Task requirements
Starting at the line that contains "apply (fetch_one_sided_exact sample", return every line through the end of the entries below, exactly and with nothing else.

(Dataset entries)
(** The bound a one-sided search compares the keys with. *)
Definition bound (srch : search.t) : Z :=
  match op srch with op_gt | op_gte => min srch | _ => max srch end.

Lemma meets_ge_iff es c val o x :
  index_ok es -> o = si_gte \/ o = si_gt -> 0 <= c < Z.of_nat (length es) -> meets o val (key es c) ->
  c = 0 \/ ~ meets o val (key es (c - 1)) -> 0 <= x < Z.of_nat (length es) ->
  c <= x <-> meets o val (key es x).
Proof.
  intros Hok Hr Hc Hm Hlo Hx. split.
  - intros Hle. pose proof (key_mono es Hok c x ltac:(lia) ltac:(lia)). destruct Hr as [-> | ->]; simpl in *; lia.
  - intros Hmx. destruct (decide (c <= x)); [done|]. destruct Hlo as [?|Hlo]; [lia|]. exfalso. apply Hlo.
    pose proof (key_mono es Hok x (c - 1) ltac:(lia) ltac:(lia)). destruct Hr as [-> | ->]; simpl in *; lia.
Qed.

Lemma meets_le_iff es c val o x :
  index_ok es -> o = si_lte \/ o = si_lt -> 0 <= c < Z.of_nat (length es) -> meets o val (key es c) ->
  c = Z.of_nat (length es) - 1 \/ ~ meets o val (key es (c + 1)) -> 0 <= x < Z.of_nat (length es) ->
  x <= c <-> meets o val (key es x).
Proof.
  intros Hok Hr Hc Hm Hhi Hx. split.
  - intros Hle. pose proof (key_mono es Hok x c ltac:(lia) ltac:(lia)). destruct Hr as [-> | ->]; simpl in *; lia.
  - intros Hmx. destruct (decide (x <= c)); [done|]. destruct Hhi as [?|Hhi]; [lia|]. exfalso. apply Hhi.
    pose proof (key_mono es Hok (c + 1) x ltac:(lia) ltac:(lia)). destruct Hr as [-> | ->]; simpl in *; lia.
Qed.

Lemma fetch_ge_exact es readed srch o :
  index_ok es -> decided es (min srch) ->
  op srch = op_gt /\ o = si_gt \/ op srch = op_gte /\ o = si_gte ->
  collects es readed (fun e => meets o (min srch) (e_key e)) (fetchIndexedData (enc_index es) readed srch).
Proof.
  intros Hok Hd Hop. pose proof (n_bound es Hok) as Hn. change (2 ^ 59) with 576460752303423488 in Hn.
  assert (Hr : o = si_gte \/ o = si_gt) by (destruct Hop as [[_ ->]|[_ ->]]; auto).
  assert (fetchIndexedData (enc_index es) readed srch =
    let f := retrieveCursor (enc_index es) (min srch) o in
    if found f then
      let f' := set_cursor (wrap U64 (cursor f + 1)) f in
      if cursor f' <? max_cursor f'
      then ge_loop (enc_index es) readed (Z.to_nat (max_cursor f' - cursor f')) f' (f_add readed ∅ f)
      else f_add readed ∅ f
    else ∅) as ->.
  { unfold fetchIndexedData. destruct Hop as [[-> ->]|[-> ->]]; reflexivity. }
  cbn zeta. destruct (retrieve_ge es Hok (min srch) o Hd Hr) as [(c & Hp & Hcu & Hm & Hlo)|[-> Hno]].
  2:{ eapply covers_collects; [apply covers_empty|]. intros c Hc. split; [done|]. apply Hno, Hc. }
  pose proof Hp as (Hc & -> & Hmax & _). cbn [cursor max_cursor set_cursor]. rewrite Hmax, Hcu, wrap_id by range_lia.
  assert (Hiff : forall x, 0 <= x < Z.of_nat (length es) -> c <= x <-> meets o (min srch) (key es x))
    by (intros x Hx; by apply meets_ge_iff).
  pose proof (covers_add es readed ∅ _ c _ (covers_empty es readed) Hp) as Hcov.
  destruct (Z.ltb_spec (c + 1) (Z.of_nat (length es))).
  - eapply covers_collects; [eapply (ge_loop_covers _ Hok _ _ _ _ _ (c + 1)); [done|by apply Hp|done|done|lia|done]|].
    intros x Hx. fold (key es x). rewrite <- Hiff by done. lia.
  - eapply covers_collects; [done|]. intros x Hx. fold (key es x). rewrite <- Hiff by done. lia.
Qed.

Lemma fetch_le_exact es readed srch o :
  index_ok es -> decided es (max srch) ->
  op srch = op_lt /\ o = si_lt \/ op srch = op_lte /\ o = si_lte ->
  collects es readed (fun e => meets o (max srch) (e_key e)) (fetchIndexedData (enc_index es) readed srch).
Proof.
  intros Hok Hd Hop.
  assert (Hr : o = si_lte \/ o = si_lt) by (destruct Hop as [[_ ->]|[_ ->]]; auto).
  assert (fetchIndexedData (enc_index es) readed srch =
    let f := retrieveCursor (enc_index es) (max srch) o in
    if found f then le_loop (enc_index es) readed (Z.to_nat (cursor f)) f (f_add readed ∅ f) else ∅) as ->.
  { unfold fetchIndexedData. destruct Hop as [[-> ->]|[-> ->]]; reflexivity. }
  cbn zeta. destruct (retrieve_le es Hok (max srch) o Hd Hr) as [(c & Hp & Hcu & Hm & Hhi)|[-> Hno]].
  2:{ eapply covers_collects; [apply covers_empty|]. intros c Hc. split; [done|]. apply Hno, Hc. }
  pose proof Hp as (Hc & Hf & Hmax & _). rewrite Hf.
  assert (Hiff : forall x, 0 <= x < Z.of_nat (length es) -> x <= c <-> meets o (max srch) (key es x))
    by (intros x Hx; by apply meets_le_iff).
  eapply covers_collects; [eapply (le_loop_covers _ Hok _ _ _ _ _ (cursor (retrieveCursor (enc_index es) (max srch) o)));
    [exact (covers_add es readed ∅ _ c _ (covers_empty es readed) Hp)|done|done|done|lia|done]|].
  intros x Hx. fold (key es x). rewrite <- Hiff by done. lia.
Qed.

(** a one-sided search ([$gt], [$gte], [$lt], [$lte]) returns exactly the records whose
    key satisfies it, when the bound is itself a key or lies outside all keys. *)
Theorem fetch_one_sided_exact es readed srch o :
  index_ok es -> decided es (bound srch) -> one_sided (op srch) = Some o ->
  collects es readed (fun e => meets o (bound srch) (e_key e)) (fetchIndexedData (enc_index es) readed srch).
Proof.
  unfold bound. intros Hok Hd Ho.
  destruct (op srch) eqn:Hop; try discriminate Ho; injection Ho as <-;
    (apply fetch_le_exact || apply fetch_ge_exact); auto.
Qed.

(** The two index conditions of a range search. *)
Definition two_sided (o : type_operation) : option (type_search_index * type_search_index) :=
  match o with
  | op_range_lte_gte => Some (si_gte, si_lte)
  | op_range_lt_gte => Some (si_gte, si_lt)
  | op_range_lte_gt => Some (si_gt, si_lte)
  | op_range_lt_gt => Some (si_gt, si_lt)
  | _ => None
  end.

(** a range search returns exactly the records whose key lies in the range, when both
    bounds are keys or outside all keys and, for an inclusive upper bound, some key lies
    above it. *)
Theorem fetch_range_exact es readed srch o1 o2 :
  index_ok es -> decided es (min srch) -> decided es (max srch) -> two_sided (op srch) = Some (o1, o2) ->
  o2 = si_lt \/ (exists e, e ∈ es /\ max srch < e_key e) ->
  collects es readed (fun e => meets o1 (min srch) (e_key e) /\ meets o2 (max srch) (e_key e))
    (fetchIndexedData (enc_index es) readed srch).
Proof.
  intros Hok Hd1 Hd2 Ho Hup.
  assert (Hr1 : o1 = si_gte \/ o1 = si_gt) by (destruct (op srch); simplify_eq/=; auto).
  assert (Hr2 : o2 = si_lte \/ o2 = si_lt) by (destruct (op srch); simplify_eq/=; auto).
  assert (fetchIndexedData (enc_index es) readed srch =
    let f := retrieveCursor (enc_index es) (min srch) o1 in
    let f2 := retrieveCursor (enc_index es) (max srch) o2 in
    if found f && found f2
    then range_loop (enc_index es) readed (Z.to_nat (cursor f2 - cursor f + 1)) f (cursor f2) ∅ else ∅) as ->.
  { unfold fetchIndexedData. destruct (op srch); simplify_eq/=; reflexivity. }
  cbn zeta. destruct (retrieve_ge es Hok _ o1 Hd1 Hr1) as [(c1 & Hp1 & Hcu1 & Hm1 & Hlo)|[-> Hno]].
  2:{ eapply covers_collects; [apply covers_empty|]. intros c Hc. split; [done|]. intros [? _]. by apply (Hno c). }
  destruct (retrieve_le es Hok _ o2 Hd2 Hr2) as [(c2 & Hp2 & Hcu2 & Hm2 & Hhi)|[-> Hno]].
  2:{ rewrite andb_false_r. eapply covers_collects; [apply covers_empty|].
      intros c Hc. split; [done|]. intros [_ ?]. by apply (Hno c). }
  pose proof Hp1 as (Hc1 & Hf1 & Hx1 & _). pose proof Hp2 as (Hc2 & Hf2 & _ & _). rewrite Hf1, Hf2. simpl andb. cbn iota.
  assert (cursor (retrieveCursor (enc_index es) (max srch) o2) = c2) as Hcur.
  { destruct Hcu2 as [?|(_ & E & -> & Hk)]; [done|]. exfalso. destruct Hup as [?|(e & [j Hj]%list_elem_of_lookup & He)]; [done|].
    pose proof (lookup_lt_Some _ _ _ Hj). pose proof (key_mono es Hok (Z.of_nat j) c2 ltac:(lia) ltac:(lia)) as Hle.
    unfold key at 1, ent in Hle. rewrite Nat2Z.id, Hj in Hle. simpl in Hle. lia. }
  rewrite Hcur, Hcu1. assert (Hin : forall Q : Z -> Prop, (forall x, 0 <= x < Z.of_nat (length es) -> Q x <-> c1 <= x <= c2) ->
    forall x, 0 <= x < Z.of_nat (length es) -> Q x <-> (meets o1 (min srch) (key es x) /\ meets o2 (max srch) (key es x))).
  { intros Q HQ x Hx. rewrite HQ by done. rewrite <- (meets_ge_iff es c1), <- (meets_le_iff es c2) by done. done. }
  destruct (decide (c1 <= c2 + 1)).
  - eapply covers_collects; [eapply (range_loop_covers _ Hok _ _ _ _ _ c1); [apply covers_empty|done|done|done|done|lia|lia|done]|].
    apply Hin. intros x Hx. tauto.
  - replace (Z.to_nat (c2 - c1 + 1)) with O by lia. eapply covers_collects; [apply covers_empty|]. apply Hin. intros x Hx. lia.
Qed.

(** ** Where the search goes wrong *)

(** Three records with keys 10, 20, 30. *)
Definition sample : list entry := [Entry 10 100 1; Entry 20 200 2; Entry 30 300 3].

(** Four records, the last three with the same key. *)
Definition sample_run : list entry := [Entry 10 100 1; Entry 20 200 2; Entry 20 300 3; Entry 20 400 4].

Definition query (o : type_operation) (lo hi : Z) : search.t := search.mk o b_base.numeric [] true lo hi.

Ltac solve_index_ok :=
  split; [apply (bool_decide_unpack _); vm_compute; exact I|];
  split; [apply Sorted_StronglySorted; [apply _|]; repeat constructor; unfold key_le; simpl; lia|done].

Lemma sample_ok : index_ok sample.
Proof. solve_index_ok. Qed.

Lemma sample_run_ok : index_ok sample_run.
Proof. solve_index_ok. Qed.

(** For a bound between two keys the cursor moves to the right entry but keeps the
    location of its neighbour: [$gte 15] over the keys 10, 20, 30 returns the records
    10 and 30, and [$lt 25] returns 10 and 30 too. *)
Theorem fetch_gap_returns_neighbour :
  fetchIndexedData (enc_index sample) None (query op_gte 15 0) = {[100 := 1; 300 := 3]} /\
  fetchIndexedData (enc_index sample) None (query op_lt 0 25) = {[100 := 1; 300 := 3]}.
Proof. split; vm_compute; reflexivity. Qed.

(** When the last keys of the index are equal, an inclusive range that ends there also
    returns a record at offset 0 of size 0 that the index does not hold. *)
Theorem fetch_range_end_overruns :
  fetchIndexedData (enc_index sample_run) None (query op_range_lte_gte 10 20) !! 0 = Some 0 /\
  Forall (fun e => e_offset e <> 0) sample_run.
Proof. split; [vm_compute; reflexivity|repeat constructor; done]. Qed.

(** ** Witnesses *)

Lemma retrieveCursor_search_ends_witness : (rc_search (enc_index sample) 15 si_lt).2 = true.
Proof. apply retrieveCursor_search_ends, sample_ok. Defined.

Lemma addToIndex_refines_insert_witness :
  exists k, addToIndex (enc_index sample) 20 (b_base.mk b_base.numeric 400 4 false)
      = Some (enc_index (take k sample ++ Entry 20 400 4 :: drop k sample)) /\
    Forall entry_wf (take k sample ++ Entry 20 400 4 :: drop k sample) /\
    StronglySorted key_le (take k sample ++ Entry 20 400 4 :: drop k sample).
Proof.
  apply (addToIndex_refines_insert sample (Entry 20 400 4) b_base.numeric false);
    [apply sample_ok|apply (bool_decide_unpack _); vm_compute; exact I].
Defined.

Lemma fetch_compare_exact_witness :
  collects sample None (fun e => exists it, it ∈ [search.mk_val (lit "20") []] /\ e_key e = searched it)
    (fetchIndexedData (enc_index sample) None
       (search.mk op_compare b_base.numeric [search.mk_val (lit "20") []] true 0 0)).
Proof.
  apply (fetch_compare_exact sample None
    (search.mk op_compare b_base.numeric [search.mk_val (lit "20") []] true 0 0)); [apply sample_ok|reflexivity].
Defined.

Lemma fetch_one_sided_exact_witness :
  collects sample None (fun e => meets si_gt 20 (e_key e))
    (fetchIndexedData (enc_index sample) None (query op_gt 20 0)).
Proof.
  apply (fetch_one_sided_exact sample None (query op_gt 20 0) si_gt); [apply sample_ok| |reflexivity].
  left. exists (Entry 20 200 2). split; [right; left|reflexivity].
Defined.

The completed task
  apply (fetch_one_sided_exact sample None (query op_gt 20 0) si_gt); [apply sample_ok| |reflexivity].
  left. exists (Entry 20 200 2). split; [right; left|reflexivity].
Defined.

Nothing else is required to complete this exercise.